Attractions in Providence

Roger Williams Park opened in the 1890s, and it remains a well-visited oasis today. Its 435 acres include the Rose Garden and 100 acres of ponds. At the Dalrymple Boathouse, visitors can rent swan boats, paddleboats, electric boats, kayaks, and canoes for use on the water. Within the park is the Roger Williams Park Zoo, one of the oldest zoos in the U.S., and the Botanical Center with the largest indoor public gardens in New England. Other attractions in the park include a carousel, the Museum of Natural History and Planetarium, tennis courts, and baseball fields.
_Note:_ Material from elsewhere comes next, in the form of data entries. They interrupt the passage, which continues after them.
(* ===== verification/StoreVerify.v ===== *)
(** Checking a tree-backup store ([internal/treebackup/verify.go]): every
    manifest validated, every blob they refer to re-hashed, and, when asked, the
    bad ones moved to quarantine. *)

From stdpp Require Import sorting.
From S2P Require Import Prelude Go Token TreePath ManifestCodec ManifestEntry ManifestHeader Manifest ManifestFile Retention Store Blobs Gc.

Module StoreVerify.
Import TreePath ManifestCodec ManifestEntry ManifestHeader Manifest ManifestFile Retention Store Blobs Gc.
Open Scope store_scope.

Record VerifyReport := MkReport {
  v_Manifests : Z;
  v_Blobs : Z;
  v_BadManifests : list string;
  v_BadBlobs : list string;
  v_MissingBlobs : list string;
  v_Strays : list string;
  v_DuplicateSeq : list Z;
  v_Quarantined : list string;
  v_Problems : list string
}.
Definition emptyReport : VerifyReport := MkReport 0 0 [] [] [] [] [] [] [].

Definition add_stray (name : string) (r : VerifyReport) : VerifyReport :=
  MkReport (v_Manifests r) (v_Blobs r) (v_BadManifests r) (v_BadBlobs r) (v_MissingBlobs r) (v_Strays r ++ [name]) (v_DuplicateSeq r) (v_Quarantined r) (v_Problems r).
Definition add_problem (p : string) (r : VerifyReport) : VerifyReport :=
  MkReport (v_Manifests r) (v_Blobs r) (v_BadManifests r) (v_BadBlobs r) (v_MissingBlobs r) (v_Strays r) (v_DuplicateSeq r) (v_Quarantined r) (v_Problems r ++ [p]).
Definition set_duplicates (seqs : list Z) (r : VerifyReport) : VerifyReport :=
  MkReport (v_Manifests r) (v_Blobs r) (v_BadManifests r) (v_BadBlobs r) (v_MissingBlobs r) (v_Strays r) seqs (v_Quarantined r) (v_Problems r).
Definition add_manifest (r : VerifyReport) : VerifyReport :=
  MkReport (v_Manifests r + 1) (v_Blobs r) (v_BadManifests r) (v_BadBlobs r) (v_MissingBlobs r) (v_Strays r) (v_DuplicateSeq r) (v_Quarantined r) (v_Problems r).
Definition add_bad_manifest (id p : string) (r : VerifyReport) : VerifyReport :=
  MkReport (v_Manifests r) (v_Blobs r) (v_BadManifests r ++ [id]) (v_BadBlobs r) (v_MissingBlobs r) (v_Strays r) (v_DuplicateSeq r) (v_Quarantined r) (v_Problems r ++ [p]).
Definition set_missing (sums : list string) (r : VerifyReport) : VerifyReport :=
  MkReport (v_Manifests r) (v_Blobs r) (v_BadManifests r) (v_BadBlobs r) sums (v_Strays r) (v_DuplicateSeq r) (v_Quarantined r) (v_Problems r).
Definition add_blob (r : VerifyReport) : VerifyReport :=
  MkReport (v_Manifests r) (v_Blobs r + 1) (v_BadManifests r) (v_BadBlobs r) (v_MissingBlobs r) (v_Strays r) (v_DuplicateSeq r) (v_Quarantined r) (v_Problems r).
Definition add_bad_blob (sum : string) (r : VerifyReport) : VerifyReport :=
  MkReport (v_Manifests r) (v_Blobs r) (v_BadManifests r) (v_BadBlobs r ++ [sum]) (v_MissingBlobs r) (v_Strays r) (v_DuplicateSeq r) (v_Quarantined r) (v_Problems r).
Definition add_v_quarantined (sum : string) (r : VerifyReport) : VerifyReport :=
  MkReport (v_Manifests r) (v_Blobs r) (v_BadManifests r) (v_BadBlobs r) (v_MissingBlobs r) (v_Strays r) (v_DuplicateSeq r) (v_Quarantined r ++ [sum]) (v_Problems r).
On select Saturday evenings throughout the summer months, downtown Providence is alight with WaterFire. This unique attraction features braziers that are imbedded in the three rivers of Providence and lit at sunset on the scheduled nights. Full WaterFire events include a musical program that features a variety of performers throughout the evening until after midnight.
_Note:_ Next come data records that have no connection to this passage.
Definition t0 : Time := unixEpoch + 1000 * Second.
Definition id16 : bytes := "0123456789abcdef".

Definition mail_req : CapRequest := MkCapRequest "mail" "search" "" {["folder" := "inbox"]}.
Definition llm_req : CapRequest := MkCapRequest "llm" "generate" "" ∅.

Definition ev_mail : event := EvRequest (Cert "worker") (Some mail_req) t0 (Some id16).
Definition ev_llm : event := EvRequest (Cert "worker") (Some llm_req) t0 (Some id16).
Definition s1 : sys := exec (boot b0) ev_mail.
Definition s2 : sys := exec s1 ev_llm.

Lemma b0_ok : boot_ok b0.
Proof. repeat split; vm_compute; discriminate. Qed.
Lemma b0_sync : in_sync b0.
Proof. split; [reflexivity | eval_goal]. Qed.

Lemma mail_req_utf8 : request_utf8 mail_req.
Proof.
  split_and!; [ascii_utf8.. |]. intros k v Hk. cbn [mail_req cr_Constraints] in Hk.
  apply lookup_singleton_Some in Hk as [<- <-]. split; ascii_utf8.
Qed.
Lemma llm_req_utf8 : request_utf8 llm_req.
Proof. split_and!; [ascii_utf8.. |]. intros k v Hk. cbn [llm_req cr_Constraints] in Hk. by rewrite lookup_empty in Hk. Qed.

Lemma request_ev_ok s req :
  request_utf8 req -> b_grantTTL (s_b s) = Hour -> event_ok s (EvRequest (Cert "worker") (Some req) t0 (Some id16)).
Proof.
  intros Hq Ht. simpl. rewrite Ht. split_and!.
  - intros cn [= <-]. ascii_utf8.
  - by intros r [= <-].
  - vm_compute. split; discriminate.
Qed.

Lemma s1_reachable : reachable b0 s1.
Proof. apply reach_step; [constructor | apply request_ev_ok; [apply mail_req_utf8 | reflexivity]]. Qed.
Lemma s2_reachable : reachable b0 s2.
Proof. apply reach_step; [apply s1_reachable | apply request_ev_ok; [apply llm_req_utf8 | eval_goal]]. Qed.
With its long history dating back to the colonial period, Providence offers a collection of colonial and Victorian homes and buildings along Benefit Street. Located to the east of downtown, this mile-long street runs through the campus of Brown University and features buildings such as the John Brown House. Visitors can explore the area at their own pace or take a 90-minute walking tour offered by the Rhode Island Historical Society.

When children need a place to be kids, the Providence Children's Museum has the answer in its hands-on activities and exhibits created just for children. Water Ways demonstrates fluid dynamics and waterpower through water play, while Underland offers a variety of ways to explore the underground environment. The lives of four immigrants to Rhode Island from different time periods are showcased in the Coming to Rhode Island exhibit. Here youngsters can learn while engaging in playful activities such as tending a cow, cooking in a colonial kitchen, or doing a mill worker's laundry.
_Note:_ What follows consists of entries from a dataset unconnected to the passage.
(* ===== verification/WitnessesRemote.v ===== *)
(** Closed runs of the remote proxy: a contact opens the conversation with its
    agent, reads the page of it that the broker's ledger answers for, follows its
    events, and signs in; and the theorems on the proxy at those runs. *)

From S2P Require Import Prelude Go TreePath GoPath GoText GoHttp RemotePath Token Broker Rate SentLedger Messaging ChatLedger Uses Verify Render Manifest AgentLedger AgentShown AgentHistory ContactMsg ContactSafe Effects RemoteWorld ContactView ContactPage RemoteGate RemoteFence RemoteServe RemoteRuns RemoteLogin Models Witnesses WitnessesNode WitnessesView WitnessesContact.

Module WitnessesRemote.
Import TreePath GoPath GoText GoHttp RemotePath Effects RemoteWorld.
Import ContactView ContactEvents RemoteGate RemoteFence RemoteSafe RemoteRuns.
Import Models Witnesses WitnessesNode WitnessesView.
Import Manifest TreeModels WitnessesContact.

(** * The libraries *)

#[export] Instance ascii_lower : AsciiLower.
Proof. intros r _. reflexivity. Defined.

(** Targets without a scheme or a host: a path and a query. *)
#[export] Instance url_parse : UrlParse := {| url_Parse s := match cut "?" s with (p, q) => Some (MkParsed "" "" p (default "" q)) end |}.

Definition told_me : bytes := "me".
Definition history_text : bytes := "history".
Definition event_text : bytes := "event".
Definition agents_row : json :=
  JObj [("id", JStr "msg-1"); ("sender", JStr "agent:worker"); ("senderId", JStr "a1"); ("type", JStr "assistant-reply"); ("msg", JStr "the report is ready");
        ("createdAt", JStr "sent"); ("secret", JStr "not for a contact")].
Definition other_row : json :=
  JObj [("id", JStr "msg-2"); ("sender", JStr "agent:worker"); ("senderId", JStr "a1"); ("type", JStr "assistant-reply"); ("msg", JStr "never authorized"); ("createdAt", JStr "sent")].
Definition parsed (b : bytes) : option json :=
  if str_eqb b told_me then Some (JObj [("id", JStr "u1")])
  else if str_eqb b history_text then Some (JObj [("messages", JArr [agents_row; other_row]); ("totalCount", JNum "2")])
  else if str_eqb b event_text then Some (JObj [("data", JStr "not for a contact"); ("subject", JStr "user.u1.chat.dm")])
  else None.

Fixpoint printed (v : json) : bytes :=
  match v with
  | JNull => "null"
  | JBool b => if b then "true" else "false"
  | JNum t => t
  | JStr s => "'" +:+ s +:+ "'"
  | JArr l => "[" +:+ foldr (fun x t => printed x +:+ "," +:+ t) "]" l
  | JObj ms => "{" +:+ foldr (fun kv t => kv.1 +:+ ":" +:+ printed kv.2 +:+ "," +:+ t) "}" ms
  end.

#[export] Instance remote_lib : RemoteLib := {|
  json_parse := parsed; json_first := parsed; json_text := printed;
  parse_nano s := if str_eqb s "sent" then Some (t1 + Minute) else None;
  format_chat_time t := "a time";
  Address := string; ParseIP s := if str_eqb s "127.0.0.1" then Some s else None; SameIP := str_eqb; IsUnspecified a := false;
  media_type s := s; EscapeString s := s; Quote s := s
|}.

#[export] Instance login_lib : RemoteLogin.LoginLib := {|
  RemoteLogin.Cookies h := match h !! "Set-Cookie" with Some vs => (fun v => ("scion_sess", v)) <$> vs | None => [] end;
  RemoteLogin.error_text e := "login error"
|}.

(** * A request past the gate *)

Definition remote : Config :=
  MkConfig "127.0.0.1:8080" (MkURL "" "" "") "lever.example.ts.net" 8443 ["ana"] true "" false "" true false false
    {[ "ana" := ["worker"] ]} true true "" true None false false false "".

Definition get (path query : string) : Request :=
  MkRequest "GET" (MkURL path "" query) "lever.example.ts.net"
    (headers [("Tailscale-User-Login", "ana"); ("Cookie", "scion_sess=forged"); ("Authorization", "Bearer forged"); ("X-Scion-User", "root"); ("Sec-Fetch-Site", "same-origin")])
    (Some "") "127.0.0.1:999" false.
Definition conversation : Request := get "/api/v1/chat/conversations/dm:agent:a1:user:u1/messages" "".

(** The hub, which sets a cookie of its own, the session source, and the broker
    behind the question on agent messages. *)
Definition hub_answer (body : bytes) : Response := answer_with 200 [("Set-Cookie", "scion_sess=s2")] body.
Definition world (h : list (event reply)) (q : question) : reply q :=
  match q return reply q with
  | Now => t1 + Hour
  | Current _ => true
  | Cookie _ => Some "s1"
  | RoundTrip _ => Ok (hub_answer history_text)
  | Ask_hub _ => Ok (hub_answer told_me)
  | Resolve => Some {[ "worker" := "a1" ]}
  | Match contact agent asked => ContactPage.remoteAgentMessages asked (ContactMsg.handleAgentMessagesMatch (Some (ContactPage.match_request false contact agent asked)) w2 k1).2
  | Page _ _ _ _ => answer_with 200 [] ""
  | Fresh _ | Record_ _ => None
  | CachedIDs => None
  | CachedUser _ => None
  | Invalidate _ _ | StoreIDs _ | StoreUser _ _ | Audit _ => tt
  end.

Definition served := exec world [] (RemoteServe.ServeHTTP remote conversation).

Lemma served_runs : runs (RemoteServe.ServeHTTP remote conversation) served.1 served.2.
Proof. exact (exec_runs world (RemoteServe.ServeHTTP remote conversation) []). Qed.

(** What the contact is shown: of the agent's two messages, the one it was let
    through to send, without the field nobody listed. *)
Example page_is_shown : rs_Body served.2
  = Some "{messages:[{createdAt:'sent',id:'msg-1',msg:'the report is ready',sender:'agent:worker',senderId:'a1',type:'assistant-reply',},],totalCount:2,}".
Proof. vm_compute. reflexivity. Qed.

Lemma remote_target : plain_target remote.
Proof. by split_and!. Qed.
Lemma canonical_keys_of (h : Header) : forallb (fun kv => str_eqb (CanonicalHeaderKey kv.1) kv.1) (map_to_list h) = true -> canonical_keys h.
Proof.
  intros Hf k (vs & Hk)%elem_of_dom. apply elem_of_map_to_list, list_elem_of_In in Hk. rewrite forallb_forall in Hf. specialize (Hf _ Hk). cbn in Hf. by apply str_eqb_eq in Hf.
Qed.
Lemma conversation_keys : canonical_keys (rq_Header conversation).
Proof. apply canonical_keys_of. vm_compute. reflexivity. Qed.

(** The request the hub saw, the answer it gave, and what came before and after. *)
Definition sent : Request := match served.1 !! 9%nat with Some (Ev (RoundTrip out) _) => out | _ => conversation end.
Definition before : list (event reply) := take 9 served.1.
Definition after : list (event reply) := drop 10 served.1.
Lemma served_splits : served.1 = before ++ Ev (RoundTrip sent) (Ok (hub_answer history_text)) :: after.
Proof. vm_compute. reflexivity. Qed.

Lemma safe_path_reads_one_way_witness : exists segs, Split (rq_Path conversation) Slash = "" :: segs /\ unescaped_segments (EscapedPath (rq_URL conversation)) = Some ("" :: segs).
Proof.
  destruct (safe_path_reads_one_way conversation) as (segs & E1 & E2 & _); [vm_compute; reflexivity|]. exists segs. exact (conj E1 E2).
Defined.

Lemma hub_sees_admitted_requests_witness : exists cookie, rq_Header sent !! "Cookie" = Some [session_cookie cookie]
  /\ rq_Header sent !! "Authorization" = None /\ rq_Header conversation !! "Authorization" = Some ["Bearer forged"].
Proof.
  destruct (hub_sees_admitted_requests remote conversation served.1 served.2 remote_target conversation_keys before sent (Ok (hub_answer history_text)) after served_runs served_splits)
    as (_ & _ & (cookie & Eg & Hc) & _).
  exists cookie. pose proof (cr_auth _ _ _ _ Hc "Authorization" eq_refl conversation_keys) as Ha. split; [|split; [exact Ha|vm_compute; reflexivity]].
  assert (E : cookie = "s1") by (vm_compute in Eg; injection Eg; auto). subst cookie. exact (cr_cookie _ _ _ _ Hc).
Defined.

Lemma contact_reaches_its_agents_witness : exists s, sc_userID s = "u1" /\ may_ask s (rq_Body sent) (u_RawQuery (rq_URL sent)) "GET" (rq_Path conversation).
Proof.
  destruct (contact_reaches_its_agents remote conversation served.1 served.2 remote_target conversation_keys before sent (Ok (hub_answer history_text)) after ["worker"] served_runs served_splits)
    as [[_ Hs]|(s & Eu & _ & _ & Hm)].
  - vm_compute. discriminate.
  - vm_compute. reflexivity.
  - exfalso. vm_compute in Hs. discriminate.
  - exists s. split; [vm_compute in Eu; injection Eu; auto|]. exact Hm.
Defined.

Lemma no_session_leaves_witness : rs_Header served.2 !! "Set-Cookie" = None /\ rs_Header (hub_answer history_text) !! "Set-Cookie" = Some ["scion_sess=s2"].
Proof.
  split; [|vm_compute; reflexivity]. apply (no_session_leaves remote conversation served.1 served.2 remote_target conversation_keys served_runs).
  assert (E : forallb (fun e => match e_asked e with Page _ _ _ _ => false | _ => true end) served.1 = true) by (vm_compute; reflexivity).
  intros h r lg cookie x Hin%list_elem_of_In. rewrite forallb_forall in E. specialize (E _ Hin). discriminate E.
Defined.

(** * The page and the events *)

Definition filtered := exec world [] (filterHistory remote "ana" "worker" "a1" "u1" (hub_answer history_text)).

(** The broker's history with the question of the page at its end. *)
Definition asked_in (e : event reply) : option (list AgentMessage) := match e with Ev (RemoteWorld.Match _ _ asked) _ => Some asked | _ => None end.
Definition asked1 : list AgentMessage := default [] (head (omap asked_in filtered.1)).
Definition question1 : ContactSafe.kevent := ContactSafe.EMatch (Some (ContactPage.match_request false "ana" "worker" asked1)) w2.
Definition events2 : list ContactSafe.kevent := events1 ++ [question1].
Lemma run2 : ContactSafe.history k0 events2 (ContactSafe.kapply k1 question1).
Proof. exact (ContactSafe.h_step k0 events1 k1 question1 run1 (after_new w2 eq_refl)). Qed.

Lemma asked_once asked got : Ev (answer := reply) (RemoteWorld.Match "ana" "worker" asked) got ∈ filtered.1 -> asked = asked1.
Proof.
  intros Hin. assert (Hq : asked ∈ omap asked_in filtered.1) by (apply list_elem_of_omap; by exists (Ev (answer := reply) (RemoteWorld.Match "ana" "worker" asked) got)).
  assert (E : omap asked_in filtered.1 = [asked1]) by (vm_compute; reflexivity). rewrite E in Hq. by apply list_elem_of_singleton in Hq.
Qed.


Definition stream : Response :=
  answer_with 200 [("Content-Type", "text/event-stream")] ("id: 7" +:+ eol +:+ "event: update" +:+ eol +:+ "data: event" +:+ blank).
Lemma events_name_own_subjects_witness : exists frames, rs_Body (reduceEvents "u1" stream) = Some (foldr String.append "" frames) /\ Forall (own_frame (subject_prefix "u1")) frames.
Proof.
  destruct (rs_Body (reduceEvents "u1" stream)) as [b|] eqn:E; [|exfalso; vm_compute in E; discriminate E].
  destruct (events_name_own_subjects "u1" stream b eq_refl E) as (frames & -> & Hf). exists frames. exact (conj eq_refl Hf).
Defined.

Lemma signin_target_may_leave_witness : loginReturnTarget "/\evil.test" = "/" /\ Location conversation (loginReturnTarget "/./\evil.test") = "/\evil.test".
Proof. apply (signin_target_may_leave conversation "evil.test" ""); vm_compute; reflexivity. Defined.

(** * A sign-in *)

Module SignIn.
Import RemoteLogin.

Definition config : LoginConfig := MkLogin "http://127.0.0.1:8080" true true false.
Definition hub (h : list (event told)) (q : asking) : told q :=
  match q return told q with
  | UserOf _ => Some "u1"
  | SignFor _ => Ok "assertion"
  | Get path _ => if str_eqb path hubLoginPath then Ok (answer_with 200 [("Set-Cookie", "s1")] "") else Ok (answer_with 200 [] told_me)
  | LogTime => t1
  | Log _ => tt
  end.
Definition attempt := exec hub [] (login config "ana").
Definition d1 : driver := MkDriver {[ "ana" := 0%nat ]} {[ 0%nat := Running ]} {[ 1%nat := ("ana", Leads 0) ]} [].
Definition d2 : driver := MkDriver {[ "ana" := 0%nat ]} {[ 0%nat := Running ]} {[ 1%nat := ("ana", Leads 0); 2%nat := ("ana", Waits 0) ]} [].

(** One request makes the attempt, another waits for it. *)
Lemma d1_reached : dsteps config new_driver d1.
Proof.
  apply rtc_once. exists None. apply (d_lead config new_driver "ana" 1 0 t1); [reflexivity|reflexivity|]. intros e en E. discriminate E.
Qed.
Lemma d2_reached : dsteps config new_driver d2.
Proof.
  eapply rtc_r; [exact d1_reached|]. exists None.
  replace d2 with (MkDriver (dr_sessions d1) (dr_entries d1) (<[2%nat := ("ana", Waits 0)]> (dr_callers d1)) (dr_past d1))
    by (unfold d2; f_equal; apply (bool_decide_unpack _); vm_compute; exact I).
  by apply (d_share config d1 "ana" 2 0 Running t1).
Qed.

Definition d3 : driver := MkDriver (dr_sessions d1) (<[0%nat := Closed attempt.2 t1]> (dr_entries d1)) (<[1%nat := ("ana", Forgets 0 attempt.2)]> (dr_callers d1)) (dr_past d1 ++ [attempt.1]).
Lemma d3_reached : dsteps config new_driver d3.
Proof.
  eapply rtc_r; [exact d1_reached|]. exists None. apply d_ended; [reflexivity|]. exact (exec_runs hub (login config "ana") []).
Qed.

End SignIn.
Import SignIn.

Lemma session_is_the_recorded_users_witness : exists s', RemoteLogin.dstep config d3 (Some ("ana", Ok "s1")) s' /\ RemoteLogin.signed_in (RemoteLogin.dr_past d3) "ana" "s1".
Proof.
  assert (En : RemoteLogin.dr_callers d3 !! 1%nat = Some ("ana", RemoteLogin.Forgets 0 (Ok "s1"))) by (vm_compute; reflexivity).
  pose proof (RemoteLogin.d_answered config d3 "ana" 1 0 (Ok "s1") En) as Hst.
  eexists. exact (conj Hst (RemoteLogin.session_is_the_recorded_users config d3 "ana" "s1" _ d3_reached Hst)).
Defined.

Lemma waiters_are_answered_witness : exists m, RemoteLogin.dr_callers d2 !! m = Some ("ana", RemoteLogin.Leads 0).
Proof.
  destruct (RemoteLogin.waiters_are_answered config d2 2 "ana" 0 d2_reached) as [(r & at_ & s' & E & _)|(m & E & _)].
  - vm_compute. reflexivity.
  - exfalso. vm_compute in E. discriminate E.
  - exists m. exact E.
Defined.

(** * A revocation *)

Module Revocation.
Import RemoteRevoke.
Definition opened : liveRequests := track "ana" 1 no_requests.
Definition a_pass : list label := [Ticked; Asked "ana" false; Cancelled; PassOver; Ticked].
Definition after_pass : liveRequests := turn (at_poller AtTicker (cancel_all "ana" [] (heard "ana" [] false (turn opened)))).
Lemma opened_steps : rsteps no_requests [Tracked] opened.
Proof. apply (rs_cons _ _ opened); [|constructor]. apply r_track. apply not_elem_of_empty. Qed.
Lemma pass_steps : rsteps opened a_pass after_pass.
Proof.
  apply (rs_cons _ _ (turn opened)); [by apply r_tick|].
  eapply rs_cons; [by apply (r_ask _ "ana" [] false); vm_compute|]. eapply rs_cons; [by apply (r_cancel _ "ana" [])|].
  eapply rs_cons; [by apply r_over|]. eapply rs_cons; [by apply r_tick|]. constructor.
Qed.
End Revocation.
Import Revocation.

Lemma revoked_requests_end_witness : RemoteRevoke.lr_poller opened <> RemoteRevoke.Off /\ 1%nat ∈ RemoteRevoke.lr_cancelled after_pass.
Proof.
  assert (Hn : 1%nat ∈ RemoteRevoke.open_of opened "ana") by (apply (bool_decide_unpack (1%nat ∈ RemoteRevoke.open_of opened "ana")); vm_compute; exact I).
  destruct (RemoteRevoke.revoked_requests_end _ opened "ana" 1 opened_steps Hn) as [Hp Hc]. split; [exact Hp|]. apply (Hc a_pass after_pass pass_steps).
  - vm_compute. auto.
  - intros b Hb. unfold a_pass in Hb. repeat (apply elem_of_cons in Hb as [E|Hb]; [congruence|]). by apply elem_of_nil in Hb.
  - apply (bool_decide_unpack (1%nat ∈ RemoteRevoke.open_of after_pass "ana")). vm_compute. exact I.
Defined.

End WitnessesRemote.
Johnson and Wales University is a leader in culinary arts training and their Providence campus includes the Culinary Arts Museum. Exhibits here include a collection of items related to dinners at the White House such as menus, invitations, cookbooks, and china; a celebration of the diner; a history of kitchen stoves from a colonial open hearth to the latest technology; and a re-creation of Stoddard's Stagecoach Tavern, built in 1833 in Stoddard, New Hampshire.